These days, I usually read the news on the Internet. I do so because the news are newer (though, these days, you need to watch out for fake news), and I can access news from all over the world and read them in their original languages. I like to get them as “hot” as possible, both in time and in closeness to the sources.
But once in a while, I find some articles printed in newspapers I enjoy long after they have turned “cold.” Although they are worth less as news, they have gained value as stories, with well-thought out style, structure, and sentences. And I found one such article on the evening of April 12th, when I happened to gaze at the newspaper a man standing in front of me on the train home spread open.
It was about a boy who missed his primary school graduation ceremony late in March because he had fevers. A few days later, when he got better and went to school to receive his certificate, he was welcomed by his classmates who, with the help from their parents and teachers, had organized a surprise graduation ceremony just for him!
The story itself was heart-warming, but what melted my heart was the way it was written – in the first person. The journalist had taken the time to cover not only the facts but also the feelings that had taken place in this little news, and stuffed them neatly in an article no bigger than 10 X 10 cm (roughly 4 X 4 in.).
It originally caught my eye because I had a similar experience. I had to leave my classmates behind after the first trimester of my final year in primary school to move to what has now become my second homeland, which meant that I would not be able to graduate with them. I was used to moving around, so “no biggie,” I thought… but not my teacher (the dedicated one I scribbled about here) or my classmates. They found me to be an indispensable part of the class, and made sure I remained a part even after I left by holding an early graduation ceremony just for me.

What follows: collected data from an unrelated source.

(** ** Secrets that are opened *)
Lemma open_all_ok k log c stored values :
  (forall i r, (i, r) ∈ stored -> exists t, open_secret k i r = Ok t /\ latest log c (sr_Kind r) = Some t) ->
  exists m, open_all k stored values = Ok m
    /\ forall kind, m !! kind = if bool_decide (kind ∈ (fun kv => sr_Kind kv.2) <$> stored) then latest log c kind else values !! kind.
Proof.
  revert values. induction stored as [|[i r] stored IH]; intros values Hs; cbn [open_all]; [by exists values|].
  destruct (Hs i r) as (t & Ht & Hl); [constructor|]. rewrite Ht. destruct (IH (<[sr_Kind r := t]> values)) as (m & Hm & Hk).
  { intros j x Hx. apply (Hs j x). by constructor. }
  exists m. split; [done|]. intros kind. rewrite Hk, fmap_cons. case_bool_decide as Hin; simpl.
  - rewrite bool_decide_eq_true_2; [done|]. by constructor.
  - destruct (decide (sr_Kind r = kind)) as [<-|Hne].
    + rewrite lookup_insert_eq, bool_decide_eq_true_2; [done|constructor].
    + rewrite lookup_insert_ne by done. rewrite bool_decide_eq_false_2; [done|]. by intros [->|?]%elem_of_cons.
Qed.
Lemma loadRuntime_rows c p i r : (i, r) ∈ merge_sort kind_before (List.filter (fun kv => uuid_eqb (sr_CredentialID kv.2) c && unrotated kv.2)
    (map_to_list (secrets p))) <-> secrets p !! i = Some r /\ sr_CredentialID r = c /\ sr_RotatedAt r = None.
Proof.
  rewrite merge_sort_Permutation, list_elem_of_In, filter_In, <- list_elem_of_In, elem_of_map_to_list. simpl.
  by rewrite andb_true_iff, uuid_eqb_eq, unrotated_iff.
Qed.
Lemma RevealAll_of KM log p k c : vault KM log p -> KM ⊆ keys k -> forall stored owner, loadRuntime c p = Ok (stored, owner) ->
  exists m, open_all k stored ∅ = Ok m /\ forall kind, m !! kind = latest log c kind.
Proof.
  intros V Hk stored owner. unfold loadRuntime. intros (o & Ho & Hl)%result_bind_ok. destruct (negb _); [done|]. cbv zeta in Hl.
  pose proof (loadRuntime_rows c p) as Hrows. destruct (merge_sort _ _) as [|kv l] eqn:El; [done|]. injection Hl as <- <-.
  destruct (open_all_ok k log c (kv :: l) ∅) as (m & Hm & Hkinds).
  - intros i r (Hr & <- & Hro)%Hrows. destruct (v_sealed _ _ _ V _ _ Hr) as (t & Ht & Hlt). exists t. split; [by eapply open_sealed|by apply Hlt].
  - exists m. split; [done|]. intros kind. rewrite Hkinds. case_bool_decide as Hin; [done|]. rewrite lookup_empty.
    destruct (latest log c kind) as [t|] eqn:Et; [|done]. exfalso. apply Hin.
    destruct (v_log _ _ _ V _ _ _ Et) as (i & r & Hr & Hc & <- & Hro). apply list_elem_of_fmap. exists (i, r). split; [done|]. by apply Hrows.
Qed.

The memory erupted when I read the last line of the article:
When I returned home, I phoned my grandmother and told her “I had a graduation ceremony today. I wasn’t alone. Everybody came for me.” [my translation]

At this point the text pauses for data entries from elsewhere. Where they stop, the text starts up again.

(** * quantity-math-js: dimensions, unit table, unit-string parser and formatter

    A shallow embedding of [src/dimensions.ts] and [src/units.ts], and of
    the conversion engine as the specification describes it.

    Conventions of the embedding:
    - a JavaScript string is the list of its UTF-16 code units ([list N]);
    - integer-valued numbers (dimension exponents, unit powers) are [Z],
      real-valued numbers (scales, offsets, magnitudes) are exact
      rationals [Q]; a number read from a string by [Number] is rounded
      to binary64 as the language prescribes, arithmetic on magnitudes
      is exact;
    - a function that throws returns [Err e], one constructor of
      [QuantityError] per [throw] site of the source. *)

From Stdlib Require Import Decimal DecimalPos.
From Stdlib Require Import Bool Ascii String ZArith NArith QArith Qpower Qabs.
From Stdlib Require Import Lia Permutation Sorted List.
Import ListNotations.

Close Scope Q_scope.
Set Implicit Arguments.

(* ================================================================= *)
(** ** JavaScript strings and the built-ins the sources call *)

Module JS.

Definition jsstring := list N.

(** ASCII literals of the source, as code units. *)
Definition js (s : string) : jsstring :=
  map N_of_ascii (list_ascii_of_string s).

(** Code units the sources name: U+22C5 DOT OPERATOR (the unit
    separator), and a few ASCII ones. *)
Definition DOT : N := 8901%N.
Definition SLASH : N := 47%N.
Definition CARET : N := 94%N.
Definition UNDERSCORE : N := 95%N.

Fixpoint str_eqb (a b : jsstring) : bool :=
  match a, b with
  | [], [] => true
  | x :: a', y :: b' => N.eqb x y && str_eqb a' b'
  | _, _ => false
  end.
(** * Bollinger breakout dashboard: signal / position engine

    A shallow embedding of [trading_dashboard.py]: the indicator functions,
    the breakout detector, the per-asset position state machine
    ([bollinger_signal]), the trade ledger ([record_trade]), the performance
    aggregator ([update_performance_metrics]) and the evaluation cycle
    ([fetch_asset_data], [update_all_signals]).

    Numbers.  The program computes with IEEE doubles.  Here a finite double
    is an exact rational ([Q]) and a NaN is [None] in an [option Q]; rounding
    error is not modelled.  Equalities between computed numbers are therefore
    stated with [==] ([Qeq]).  Square roots ([np.sqrt], the root inside
    [.std()]) are a parameter [sqrtQ] of the development, of which only
    non-negativity is assumed.  Division by a zero entry price has no
    rational value; market prices are positive, and the reachable states
    below are those produced from positive closing prices.

    Clock reads ([datetime.now()]: [entry_time] of a position, [timestamp]
    of a trade) influence no decision and are left out of the records. *)

From Stdlib Require Import QArith Qabs Qround Lqa ZArith Lia Ascii String.
From stdpp Require Import gmap strings list fin_maps.

#[local] Open Scope Q_scope.

(** ** Numbers *)

Module Num.

Definition Qleb (x y : Q) : bool := Qle_bool x y.
Definition Qltb (x y : Q) : bool := negb (Qle_bool y x).

(** Python's [max(a, b)] keeps [a] unless [b > a]; [min(a, b)] keeps [a]
    unless [b < a]. *)
Definition py_max (a b : Q) : Q := if Qltb a b then b else a.
Definition py_min (a b : Q) : Q := if Qltb b a then b else a.

(** [sum(xs)]: left fold from 0. *)
Definition py_sum (xs : list Q) : Q := fold_left Qplus xs 0.

Definition of_nat (n : nat) : Q := inject_Z (Z.of_nat n).

(** [np.mean(xs)]. *)
Definition mean (xs : list Q) : Q := py_sum xs / of_nat (length xs).

(** Nearest integer, ties to even ([np.rint]). *)
Definition rint (x : Q) : Z :=
  let f := Qfloor x in
  let d := x - inject_Z f in
  if Qltb d (1 # 2) then f
  else if Qltb (1 # 2) d then (f + 1)%Z
  else if Z.even f then f else (f + 1)%Z.

(** [round(x, ndigits)] on a numpy double. *)
Definition py_round (x : Q) (ndigits : nat) : Q :=
  let scale := inject_Z (10 ^ Z.of_nat ndigits) in
  inject_Z (rint (x * scale)) / scale.

(** An executable square root (rounded down to a multiple of [1/den]),
    used to run the model on concrete inputs. *)
Definition sqrt_floor (x : Q) : Q :=
  Z.sqrt (Qnum x * Zpos (Qden x)) # Qden x.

I recalled very vividly that I had the same feeling. The graduation ceremony “news” was decades old in me, but it is still just as fresh today!
Maybe the boy in the story does not need his “news” to be made into an article to keep it fresh in his memory… I certainly didn’t!
And maybe no one would have missed his “news” if it were not told… there are so many other headlines, of your own and of the world around you, coming and going on any given day, that maybe if would have been better to use up the space on the newspaper to cover a news with greater relevance to a greater number of readers.
But maybe to the fewer who read through this article, his “news” really mattered… it definitely rekindled old feelings in me, and I am certain it warmed up quite a few hearts grown cold with the many chilling news we find in the headlines these days.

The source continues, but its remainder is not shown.